CVE-2026-46282
MediumCVSS 5.5Exploitation Probability (EPSS)
Low risk6th percentile - higher than 6% of all known CVEs
Summary
In the Linux kernel, the admv1013 frequency driver has a NULL pointer dereference vulnerability. When device_property_read_string() fails, the str variable remains uninitialized, and the code proceeds to strcmp(str, ...), dereferencing garbage memory.
Risk Assessment
An attacker could trigger a kernel panic or potentially escalate privileges by controlling the uninitialized memory, leading to system instability or compromise.
Recommendation
Immediately update the Linux kernel to a version containing the fix (commit resolving the issue). For embedded systems using the admv1013 driver, manual backport of the patch is recommended.
Original NVD description (English source)
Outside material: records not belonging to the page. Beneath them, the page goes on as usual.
Lemma sim_review_feedback k v d : simulates d (tickets_setReviewFeedback k v d).
Proof. eapply (sim_acts k id); [intros []; by apply acts_review_feedback|done]. Qed.
Lemma sim_paused_delete k d : simulates d (paused_delete k d).
Proof.
  eapply (sim_acts k); [intros []; by apply acts_paused_delete|].
  intros _ l _ _. apply rtc_once, step_clear.
Qed.
(** A write that keeps a claim's ticket and status keeps every life. *)
Lemma sim_claim_row i c c' d :
  ticket_claims d !! i = Some c → cl_id c' = cl_id c → cl_ticket_id c' = cl_ticket_id c →
  cl_status c' = cl_status c → simulates d (set_ticket_claims (<[i := c']> (ticket_claims d)) d).
Proof.
  intros Hi Hid Hk Hs.
  assert (Hinv : ∀ j x, (<[i := c']> (ticket_claims d)) !! j = Some x →
    ∃ y, ticket_claims d !! j = Some y ∧ cl_id x = cl_id y ∧ cl_ticket_id x = cl_ticket_id y
      ∧ cl_status x = cl_status y).
  { intros j x [[<- <-]|[_ Hj]]%lookup_insert_Some; eauto 6. }
  assert (Hl : ∀ k, life_of (set_ticket_claims (<[i := c']> (ticket_claims d)) d) k = life_of d k).
  { intros k. apply life_of_claims_same, lease_held_eq; simpl.
    - intros j x ((y & Hj & _ & E1 & E2)%Hinv & Hx & Ha). exists j, y. by rewrite <- E1, <- E2.
    - intros j y (Hj & Hy & Ha). destruct (decide (j = i)) as [->|Hne].
      + exists i, c'. rewrite lookup_insert_eq. assert (y = c) as -> by congruence. split; [done|]. by rewrite Hk, Hs.
      + exists j, y. by rewrite lookup_insert_ne. }
  apply (sim_acts "" id); [|done]. intros [[W1 W2 W3 W4 W5] _]. split; [|split].
  - split; simpl; try done.
    + intros j x (y & Hj & -> & _)%Hinv. eauto.
    + intros j x (y & Hj & _ & -> & _)%Hinv. eauto.
    + intros j1 j2 x1 x2 (y1 & H1 & _ & E1 & S1)%Hinv (y2 & H2 & _ & E2 & S2)%Hinv.
      rewrite E1, E2, S1, S2. eauto.
  - rewrite Hl. by destruct (life_of d "").
  - by intros j _.
Qed.

Lemma sim_touch_last_seen k n d : simulates d (agents_touchLastSeen k n d).
Proof. by apply sim_same. Qed.
#[export] Hint Extern 1 (evolves simulates (modify _)) =>
  apply evolves_modify; intros; first [apply sim_review_feedback | apply sim_paused_delete
    | solve [apply sim_same; done]] : gaffer.

Section requeue_operations.
Context `{Env}.

Lemma humanBlockTicket_sim r w a : evolves simulates (humanBlockTicket r w a).
Proof. unfold humanBlockTicket, inTransaction. structural. Qed.

Lemma markBlocked_sim i a : evolves simulates (markBlocked i a).
Proof. unfold markBlocked, inTransaction, now. structural. Qed.
Lemma recordReworkAttempt_sim i a : evolves simulates (recordReworkAttempt i a).
Proof. unfold recordReworkAttempt, inTransaction. structural. Qed.
Lemma humanReleaseTicket_sim k a : evolves simulates (humanReleaseTicket k a).
Proof. unfold humanReleaseTicket, inTransaction. structural. Qed.
Lemma stop_sim r a w : evolves simulates (stop r a w).
Proof. unfold stop, inTransaction. structural. Qed.
Lemma reopenFromWontDo_sim r b a : evolves simulates (reopenFromWontDo r b a).
Proof.
  unfold reopenFromWontDo. apply evolves_bind; [apply _|auto with gaffer nocore|].
  intros t. destruct b; auto with gaffer nocore.
Qed.
Lemma clearContext_sim r : evolves simulates (clearContext r).
Proof. unfold clearContext. structural. Qed.

Lemma heartbeat_sim t : evolves simulates (heartbeat t).
Proof.
  unfold heartbeat, inTransaction. structural. intros d r d'. unfold claims_extend.
  destruct (ticket_claims d !! cl_id a0) as [c|] eqn:Hc; [|intros [= _ <-]; reflexivity].
  destruct (is_active c) eqn:Hact; intros [= _ <-]; [|reflexivity]. by eapply sim_claim_row.
Qed.

Lemma assignReviewer_sim r w a : evolves simulates (assignReviewer r w a).
Proof.
  unfold assignReviewer, inTransaction. apply evolves_bind; [apply _|auto with gaffer nocore|].
  intros _. apply evolves_bind; [apply _|auto with gaffer nocore|]. intros _.
  intros d x d' Hr. run_steps Hr.
  apply now_core in Hrun. apply resolveRef_ok in Hrun0 as [-> Ht]. apply ticket_event_core in Hrun3.
  etrans; [by apply sim_same|]. etrans; [|by apply sim_same]. apply under_good. intros [Hwf _].
  specialize (Ht Hwf). unfold tickets_updateStatus in Hrun1. rewrite Ht, bool_decide_true in Hrun1 by done.
  injection Hrun1 as <-. apply (sim_acts (tk_id a1) id); [|done].
  intros _. by apply (acts_ticket_row _ a1).
Qed.
End requeue_operations.

Lemma blocked_edges to : edge Blocked to = true → to ∈ REQUEUE_STATES.
Proof. intros He. apply (bool_decide_eq_true _). destruct to; revert He; vm_compute; done. Qed.

(** A fresh ticket starts a life. *)
Lemma sim_create t d u d' :
  status t = Draft → human_owner t = None → human_delivered t = None →
  tickets_insert t d = Ok u d' → simulates d d'.
Proof.
  intros Hs Ho Hd. unfold tickets_insert. destruct (tickets d !! tk_id t) eqn:Hnone; [done|].
  destruct (match number t with Some _ => _ | None => _ end); [done|]. intros [= _ <-] [Hwf Hok].
  set (d' := set_tickets _ d).
  assert (Hnew : life_of d' (tk_id t) = Some (Life Draft false false false None)).
  { unfold life_of, d'. simpl. rewrite lookup_insert_eq. simpl. rewrite Hs, Ho, Hd. f_equal. f_equal.
    - apply lease_not_held. intros i c Hi Hk _. by apply (wf_claim_ticket d Hwf i c Hi); rewrite Hk.
    - destruct (paused_deliveries d !! tk_id t) as [p|] eqn:Hp; [|done].
      by destruct (wf_paused_ticket d Hwf _ p Hp). }
  assert (Hsteps : ∀ k, rtc life_step (life_of d k) (life_of d' k)).
  { intros k. destruct (decide (k = tk_id t)) as [->|Hne].
    - rewrite Hnew. unfold life_of. rewrite Hnone. apply rtc_once, step_create.
    - unfold life_of, d'. simpl. by rewrite lookup_insert_ne by done. }
  split; [|done]. split; [|intros k; by eapply life_steps_ok].
  destruct Hwf as [W1 W2 W3 W4 W5]. split; simpl; try done.
  - intros i x [[<- <-]|[_ Hi]]%lookup_insert_Some; eauto.
  - intros i c Hi [Hn _]%lookup_insert_None. by apply (W3 i c).
  - intros i p Hi [Hn _]%lookup_insert_None. by apply (W4 i p).
Qed.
In the Linux kernel, the following vulnerability has been resolved: iio: frequency: admv1013: fix NULL pointer dereference on str When device_property_read_string() fails, str is left uninitialized but the code falls through to strcmp(str, ...), dereferencing a garbage pointer. Replace manual read/strcmp with device_property_match_property_string() and consolidate the SE mode enums into a single sequential enum, mapping to hardware register values via a switch consistent with other bitfields in the driver. Several cleanup patches have been applied to this driver recently so this will need a manual backport.